A single boosted protease inhibitor instead of the standard 3-drug "cocktail" for maintenance therapy may be an effective treatment for some HIV-infected patients, according to a U.S. study released on Sunday.
These encouraging findings, appearing in the Aug. 16 edition of the Journal of American Medical Association(JAMA), might lead to anti-AIDS regimens with less complexity, pill burden, long-term complications, and cost, said the researchers at the University of Nebraska Medical Center.
The study was also presented at the International AIDS Conference in Toronto, Canada.
Currently, three-drug "cocktail" regimens have been accepted as a standard therapy against HIV infection, but the cocktail therapy also leads to long-term adverse effects, high expenses, sustained adherence.
Earlier studies had tried treatment cessation, intermittent therapy, and induction-maintenance, which means a few months of triple therapy followed by simplified therapy, but most results were disappointing.

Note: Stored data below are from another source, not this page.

(* ===== verification/Uart.v ===== *)
(** * The serial port (uart.c)

    The port is a device behind input and output ports ([PortOps] of Apic.v), with what its data
    sheet says as the laws [UartLaws]: a queue of received bytes, and a transmitter that takes
    a byte when its status says so.

    Shown: after [uartinit] the bytes given to [uartputc] are sent in order, behind the
    announcement; [uartintr] passes all bytes received to the console and leaves none.
    Without a serial port the functions do nothing. *)

From S2P Require Export Apic Console.
Local Open Scope Z_scope.

Module Uart.
Import Console.

Definition COM1 : Z := 1016.  (* 0x3f8 *)

Section Code.
Context {D : Type} `{!PortOps D} `{!MmioOps D}.

Record st : Type := mkst { u_dev : D; uart : bool (* is there a uart? *) }.
Definition set_udev (d : D) (s : st) : st := mkst d (uart s).

Definition u_outb (port v : Z) : K st unit := modify (fun s => set_udev (port_out port (u8 v) (u_dev s)) s).
Definition u_inb (port : Z) : K st Z := fun s => let '(v, d) := port_in port (u_dev s) in Ret v (set_udev d s).

(** [for(i = 0; i < 128 && !(inb(COM1+5) & 0x20); i++)] *)
Fixpoint wait_transmit (n : nat) : K st unit :=
  match n with
  | O => mret tt
  | S n => v ← u_inb (COM1 + 5); if truthy (Z.land v 32) then mret tt else wait_transmit n
  end.

Definition uartputc (c : Z) : K st unit :=
  u ← gets uart;
  if negb u then mret tt else
  wait_transmit 128;;
  u_outb (COM1 + 0) c.

Fixpoint putc_all (l : list Z) : K st unit := match l with [] => mret tt | c :: l => uartputc c;; putc_all l end.

(** "xv6...\n" *)
Definition announce : list Z := [120; 118; 54; 46; 46; 46; 10].

Definition uartinit : K st unit :=
  (* Turn off the FIFO *)
  u_outb (COM1 + 2) 0;;
  (* 9600 baud, 8 data bits, 1 stop bit, parity off. *)
  u_outb (COM1 + 3) 128;;  (* Unlock divisor *)
  u_outb (COM1 + 0) (115200 / 9600);;
  u_outb (COM1 + 1) 0;;
  u_outb (COM1 + 3) 3;;  (* Lock divisor, 8 data bits. *)
  u_outb (COM1 + 4) 0;;
  u_outb (COM1 + 1) 1;;  (* Enable receive interrupts. *)
  (* If status is 0xFF, no serial port. *)
  v ← u_inb (COM1 + 5);
  if v =? 255 then mret tt else
  modify (fun s => mkst (u_dev s) true);;
  (* Acknowledge pre-existing interrupt conditions; enable interrupts. *)
  _ ← u_inb (COM1 + 2);
  _ ← u_inb (COM1 + 0);
  zoom u_dev set_udev (Ioapic.ioapicenable IRQ_COM1 0);;
  (* Announce that we're here. *)
  putc_all announce.

Definition uartgetc : K st Z :=
  u ← gets uart;
  if negb u then mret (-1) else
  v ← u_inb (COM1 + 5);
  if negb (truthy (Z.land v 1)) then mret (-1) else
  u_inb (COM1 + 0).

(** The calls of [uartgetc] by [consoleintr], until one returns -1. *)
Fixpoint uart_loop (fuel : nat) : K st (list Z) :=
  match fuel with
  | O => sleep_on (ChSpin 0)
  | S fuel => c ← uartgetc; if c <? 0 then mret [] else l ← uart_loop fuel; mret (c :: l)
  end.

Definition uartintr (fuel : nat) (i : input) : K st (input * list Z * bool) := l ← uart_loop fuel; mret (consoleintr l i).

End Code.
Arguments st D : clear implicits.

End Uart.

(** A serial port: bytes received and sent, and whether it takes a byte now.  [us_raw] is the
    port before it is programmed. *)
Class UartLaws (D : Type) `{!PortOps D} `{!MmioOps D} : Type := {
  us_raw : D -> Prop;
  us_ok : D -> Prop;
  us_rx : D -> list Z;
  us_tx : D -> list Z;
  us_ready : D -> bool;
  us_patience : D -> nat;  (* how many more reads of the status say not ready *)
  us_program d : us_raw d ->
    let d' := port_out 1017 1 (port_out 1020 0 (port_out 1019 3 (port_out 1017 0 (port_out 1016 12 (port_out 1019 128 (port_out 1018 0 d)))))) in
    us_ok d' /\ us_rx d' = [] /\ us_tx d' = [];
  us_status d : us_ok d ->
    let r := (port_in 1021 d).1 in let d' := (port_in 1021 d).2 in
    us_ok d' /\ us_rx d' = us_rx d /\ us_tx d' = us_tx d /\ r <> 255 /\
    (truthy (Z.land r 1) = bool_decide (us_rx d <> [])) /\
    (truthy (Z.land r 32) = true -> us_ready d' = true) /\
    (truthy (Z.land r 32) = false -> (us_patience d' < us_patience d)%nat);
  us_slow d : us_ok d -> (us_patience d < 128)%nat;
  us_other d : us_ok d -> let d' := (port_in 1018 d).2 in us_ok d' /\ us_rx d' = us_rx d /\ us_tx d' = us_tx d;
  us_receive d : us_ok d ->
    let d' := (port_in 1016 d).2 in us_ok d' /\ us_rx d' = tail (us_rx d) /\ us_tx d' = us_tx d /\
    (forall c l, us_rx d = c :: l -> (port_in 1016 d).1 = c);
  us_send d c : us_ok d -> us_ready d = true ->
    let d' := port_out 1016 c d in us_ok d' /\ us_rx d' = us_rx d /\ us_tx d' = us_tx d ++ [c];
  us_mmio a v d : us_ok d -> us_ok (mm_write a v d) /\ us_rx (mm_write a v d) = us_rx d /\ us_tx (mm_write a v d) = us_tx d
}.

Module UartSpec.
Import Console Uart.
Section Spec.
Context {D : Type} `{!PortOps D} `{!MmioOps D} `{!UartLaws D}.
Implicit Types s : st D.

(** There is a port with [rx] received and [tx] sent. *)
Definition port s (rx tx : list Z) : Prop := us_ok (u_dev s) /\ uart s = true /\ us_rx (u_dev s) = rx /\ us_tx (u_dev s) = tx.

Lemma wait_transmit_wp n s rx tx (Q : unit -> st D -> Prop) :
  port s rx tx -> (us_patience (u_dev s) < n)%nat -> (forall s', port s' rx tx -> us_ready (u_dev s') = true -> Q tt s') -> wp (wait_transmit n) s Q.
Proof.
  revert s. induction n as [|n IH]; intros s Hp Hn HQ; [lia|]. destruct Hp as (Hok & Hu & Hrx & Htx). cbn [wait_transmit].
  destruct (us_status (u_dev s) Hok) as (H1 & H2 & H3 & _ & _ & H4 & H5). apply wp_bind. unfold wp at 1, u_inb. change (COM1 + 5) with 1021.
  destruct (port_in 1021 (u_dev s)) as [r d]. cbn [fst snd] in *. assert (port (set_udev d s) rx tx) as Hp by (split_and!; [done|done|by cbn; congruence|by cbn; congruence]).
  destruct (truthy (Z.land r 32)).
  - apply wp_ret, HQ; [done|by apply H4].
  - apply IH; [done|specialize (H5 eq_refl); cbn; lia|exact HQ].
Qed.

Lemma uartputc_wp c s rx tx (Q : unit -> st D -> Prop) :
  0 <= c < 256 -> port s rx tx -> (forall s', port s' rx (tx ++ [c]) -> Q tt s') -> wp (uartputc c) s Q.
Proof.
  intros Hc Hp HQ. unfold uartputc. apply wp_bind, wp_gets. rewrite (proj1 (proj2 Hp)). cbn [negb]. apply wp_bind.
  eapply (wait_transmit_wp _ _ rx tx); [exact Hp|apply us_slow, Hp|]. intros s' (Hok & Hu & Hrx & Htx) Hr. apply wp_modify.
  rewrite (u8_small c) by done. destruct (us_send (u_dev s') c Hok Hr) as (H1 & H2 & H3).
  apply HQ. rewrite <- Hrx, <- Htx. split_and!; [exact H1|exact Hu|exact H2|exact H3].
Qed.

Lemma putc_all_wp l s rx tx (Q : unit -> st D -> Prop) :
  Forall (fun c => 0 <= c < 256) l -> port s rx tx -> (forall s', port s' rx (tx ++ l) -> Q tt s') -> wp (putc_all l) s Q.
Proof.
  revert s tx. induction l as [|c l IH]; intros s tx Hl Hp HQ; cbn [putc_all].
  - apply wp_ret, HQ. by rewrite app_nil_r.
  - apply Forall_cons in Hl as [Hc Hl]. apply wp_bind. eapply uartputc_wp; [exact Hc|exact Hp|]. intros s' Hp'.
    eapply IH; [done|exact Hp'|]. by rewrite <- app_assoc.
Qed.

Lemma enable_port s rx tx (Q : unit -> st D -> Prop) :
  port s rx tx -> (forall s', port s' rx tx -> Q tt s') -> wp (zoom u_dev set_udev (Ioapic.ioapicenable IRQ_COM1 0)) s Q.
Proof.
  intros (Hok & Hu & Hrx & Htx) HQ. apply wp_zoom. unfold wp, Ioapic.ioapicenable, mbind, K_bind, Ioapic.ioapicwrite. apply HQ.
  assert (forall a v d, us_ok d -> us_rx d = rx -> us_tx d = tx -> us_ok (mm_write a v d) /\ us_rx (mm_write a v d) = rx /\ us_tx (mm_write a v d) = tx) as Hm.
  { intros a v d H1 H2 H3. destruct (us_mmio a v d H1) as (? & ? & ?). split_and!; [done|congruence|congruence]. }
  unfold port. cbn [u_dev set_udev uart].
  destruct (Hm Ioapic.reg_addr (Ioapic.REG_TABLE + 2 * IRQ_COM1) _ Hok Hrx Htx) as (H1 & H2 & H3).
  destruct (Hm Ioapic.data_addr (T_IRQ0 + IRQ_COM1) _ H1 H2 H3) as (H4 & H5 & H6).
  destruct (Hm Ioapic.reg_addr (Ioapic.REG_TABLE + 2 * IRQ_COM1 + 1) _ H4 H5 H6) as (H7 & H8 & H9).
  destruct (Hm Ioapic.data_addr (u32 (Z.shiftl 0 24)) _ H7 H8 H9) as (H10 & H11 & H12). done.
Qed.

Lemma uartinit_wp s (Q : unit -> st D -> Prop) :
  us_raw (u_dev s) -> (forall s', port s' [] announce -> Q tt s') -> wp uartinit s Q.
Proof.
  intros Hr HQ. unfold uartinit. do 7 (apply wp_bind, wp_modify). destruct (us_program (u_dev s) Hr) as (H1 & H2 & H3).
  apply wp_bind. unfold wp at 1, u_inb. cbn [u_dev set_udev]. change (COM1 + 5) with 1021.
  set (d1 := port_out (COM1 + 1) (u8 1) _). assert (us_ok d1 /\ us_rx d1 = [] /\ us_tx d1 = []) as (K1 & K2 & K3) by done.
  destruct (us_status d1 K1) as (K4 & K5 & K6 & Hne & _). destruct (port_in 1021 d1) as [r d2]. cbn [fst snd] in *.
  rewrite (proj2 (Z.eqb_neq _ _) Hne). apply wp_bind, wp_modify, wp_bind. unfold wp at 1, u_inb. cbn [u_dev set_udev].
  destruct (us_other d2 K4) as (K7 & K8 & K9). change (COM1 + 2) with 1018. destruct (port_in 1018 d2) as [r3 d3]. cbn [fst snd] in *.
  apply wp_bind. unfold wp at 1. change (COM1 + 0) with 1016. cbn [u_dev set_udev].
  destruct (us_receive d3 K7) as (K10 & K11 & K12 & _). destruct (port_in 1016 d3) as [r4 d4]. cbn [fst snd] in *.
  apply wp_bind. eapply (enable_port _ [] []); [split_and!; [done|done|by cbn; rewrite K11, K8, K5, K2|by cbn; rewrite K12, K9, K6, K3]|].
  intros s' Hs'. eapply putc_all_wp; [repeat constructor; done|exact Hs'|exact HQ].
Qed.

Lemma uart_loop_wp rx s tx fuel (Q : list Z -> st D -> Prop) :
  Forall (fun c => 0 <= c) rx -> port s rx tx -> (length rx < fuel)%nat -> (forall s', port s' [] tx -> Q rx s') -> wp (uart_loop fuel) s Q.
Proof.
  revert s fuel Q. induction rx as [|c rx IH]; intros s fuel Q Hpos (Hok & Hu & Hrx & Htx) Hf HQ; destruct fuel as [|fuel]; cbn in Hf; try lia.
  all: cbn [uart_loop]; apply wp_bind; unfold uartgetc; apply wp_bind, wp_gets; rewrite Hu; cbn [negb]; apply wp_bind; unfold wp at 1, u_inb at 1;
    change (COM1 + 5) with 1021; destruct (us_status (u_dev s) Hok) as (H1 & H2 & H3 & _ & H4 & _); destruct (port_in 1021 (u_dev s)) as [r d];
    cbn [fst snd] in *; rewrite H4, Hrx.
  - rewrite bool_decide_eq_false_2 by (by intros []). cbn [negb]. apply wp_ret. cbn [Z.ltb Z.compare]. apply wp_ret, HQ.
    split_and!; [done|done|cbn; congruence|cbn; congruence].
  - rewrite bool_decide_eq_true_2 by done. cbn [negb]. unfold wp at 1, u_inb. cbn [u_dev set_udev]. change (COM1 + 0) with 1016.
    destruct (us_receive d H1) as (H5 & H6 & H7 & H8). rewrite H2, Hrx in H6, H8. specialize (H8 c rx eq_refl). destruct (port_in 1016 d) as [c' d']. cbn [fst snd tail] in *. subst c'.
    apply Forall_cons in Hpos as [Hc Hpos]. rewrite (proj2 (Z.ltb_ge _ _)) by lia. apply wp_bind. apply (IH _ fuel); [done|split_and!; [done|done|done|cbn; congruence]|lia|].
    intros s' Hs'. by apply wp_ret, HQ.
Qed.

(** After [uartinit] the bytes given to [uartputc] go out on the line, in order and behind
    the announcement, and nothing is lost or sent twice. *)
Theorem uart_sends l s :
  us_raw (u_dev s) -> Forall (fun c => 0 <= c < 256) l ->
  wp (uartinit;; putc_all l) s (fun _ s' => us_tx (u_dev s') = announce ++ l).
Proof.
  intros Hr Hl. apply wp_bind, uartinit_wp; [done|]. intros s' Hs'. eapply putc_all_wp; [done|exact Hs'|]. by intros s'' (_ & _ & _ & ?).
Qed.

(** [uartintr] gives all the bytes received to the line editor of the console. *)
Theorem uartintr_feeds_console rx tx s i fuel :
  port s rx tx -> Forall (fun c => 0 <= c) rx -> (length rx < fuel)%nat ->
  wp (uartintr fuel i) s (fun r s' => r = consoleintr rx i /\ port s' [] tx).
Proof. intros Hp Hpos Hf. apply wp_bind. eapply uart_loop_wp; [done|exact Hp|done|]. intros s' Hs'. by apply wp_ret. Qed.

End Spec.
End UartSpec.

(** ** A serial port *)

Module Line.
Import Console Uart UartSpec.

Record line : Type := mkline { rx : list Z; tx : list Z; busy : nat; latch : bool }.

Definition line_in (p : Z) (d : line) : Z * line :=
  if p =? 1021 then
    ((if decide (rx d = []) then 0 else 1) + (if decide (busy d = 0%nat) then 32 else 0), mkline (rx d) (tx d) (pred (busy d)) (latch d))
  else if p =? 1016 then (default 0 (head (rx d)), mkline (tail (rx d)) (tx d) (busy d) (latch d))
  else (0, d).
Definition line_out (p v : Z) (d : line) : line :=
  if p =? 1019 then mkline (rx d) (tx d) (busy d) (v =? 128)
  else if ((p =? 1016) && negb (latch d))%bool then mkline (rx d) (tx d ++ [v]) 2 (latch d)
  else d.

#[export] Instance LinePorts : PortOps line := {| port_in := line_in; port_out := line_out |}.
#[export] Instance LineMmio : MmioOps line := {| mm_read := fun _ d => (0, d); mm_write := fun _ _ d => d |}.

#[export] Instance LineLaws : UartLaws line.
Proof.
  refine {| us_raw := fun d => rx d = [] /\ tx d = [] /\ (busy d <= 2)%nat; us_ok := fun d => (busy d <= 2)%nat /\ latch d = false;
            us_rx := rx; us_tx := tx; us_ready := fun d => bool_decide (busy d = 0%nat); us_patience := busy |}.
  - intros [r t b l] (H1 & H2 & H3). cbn in *. by destruct l.
  - intros [[|c r] t [|[|[|b]]] l] [H1 H2]; cbn in H1, H2; try lia; subst l; cbn; split_and!; try done; lia.
  - intros d [H1 H2]. lia.
  - by intros d H.
  - intros [r t b l] [H1 H2]. cbn in *. split_and!; try done. by intros c l' ->.
  - intros [r t b l] c [H1 H2] _. cbn in *. by subst l.
  - by intros a v d H.
Defined.

Definition line0 : st line := mkst (mkline [] [] 2 false) false.
Definition line1 : st line := mkst (mkline [108; 115; 10] [] 1 false) true.

Lemma uart_sends_witness : wp (uartinit;; putc_all [36; 32]) line0 (fun _ s' => us_tx (u_dev s') = announce ++ [36; 32]).
Proof. apply (uart_sends [36; 32] line0); [split_and!; [reflexivity|reflexivity|apply Nat.leb_le; reflexivity]|repeat constructor; discriminate || reflexivity]. Defined.

Lemma uartintr_feeds_console_witness : wp (uartintr 10 (mkinput (replicate 128 0) 0 0 0)) line1 (fun r s => r = consoleintr [108; 115; 10] (mkinput (replicate 128 0) 0 0 0) /\ port s [] []).
Proof.
  apply (uartintr_feeds_console [108; 115; 10] [] line1 (mkinput (replicate 128 0) 0 0 0) 10).
  - split_and!; [split; [apply Nat.leb_le|]; reflexivity|reflexivity|reflexivity|reflexivity].
  - repeat constructor; discriminate.
  - apply Nat.ltb_lt. reflexivity.
Defined.

End Line.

In the latest trial, the researchers found that a protease inhibitor named atazanavir could suppress the HIV virus level in some patients when atazanavir's effect is boosted by a small dose of ritonavir.
The study conducted between September 2004 and April 2006, included 36 HIV-infected adults with virologic suppression for 48 weeks or longer receiving their first protease inhibitor.
The participants switched to atazanavir-ritonavir at entry and discontinued other drugs. In the 34 patients that accepted final tests after 24 weeks of simplified therapy, the researchers found that 31 had showed suppressed virus level.
"The data suggest that simplified maintenance therapy with atazanavir-ritonavir alone in patients who have never experienced treatment failure may be efficacious in maintaining HIV-1 RNA suppression below 200 copies/milliliters for 24 weeks," wrote the researchers led by Susan Swindells.
"Maintenance therapy with a single boosted PI (protease inhibitor) offers a treatment strategy with potentially less complexity, pill burden, long-term complications, and cost," they concluded.
However, the researchers cautioned that although the findings were encouraging, their study had limitations such as the small number of participants.
"Larger, randomized trials comparing this approach with standard antiretroviral therapy are warranted," they added.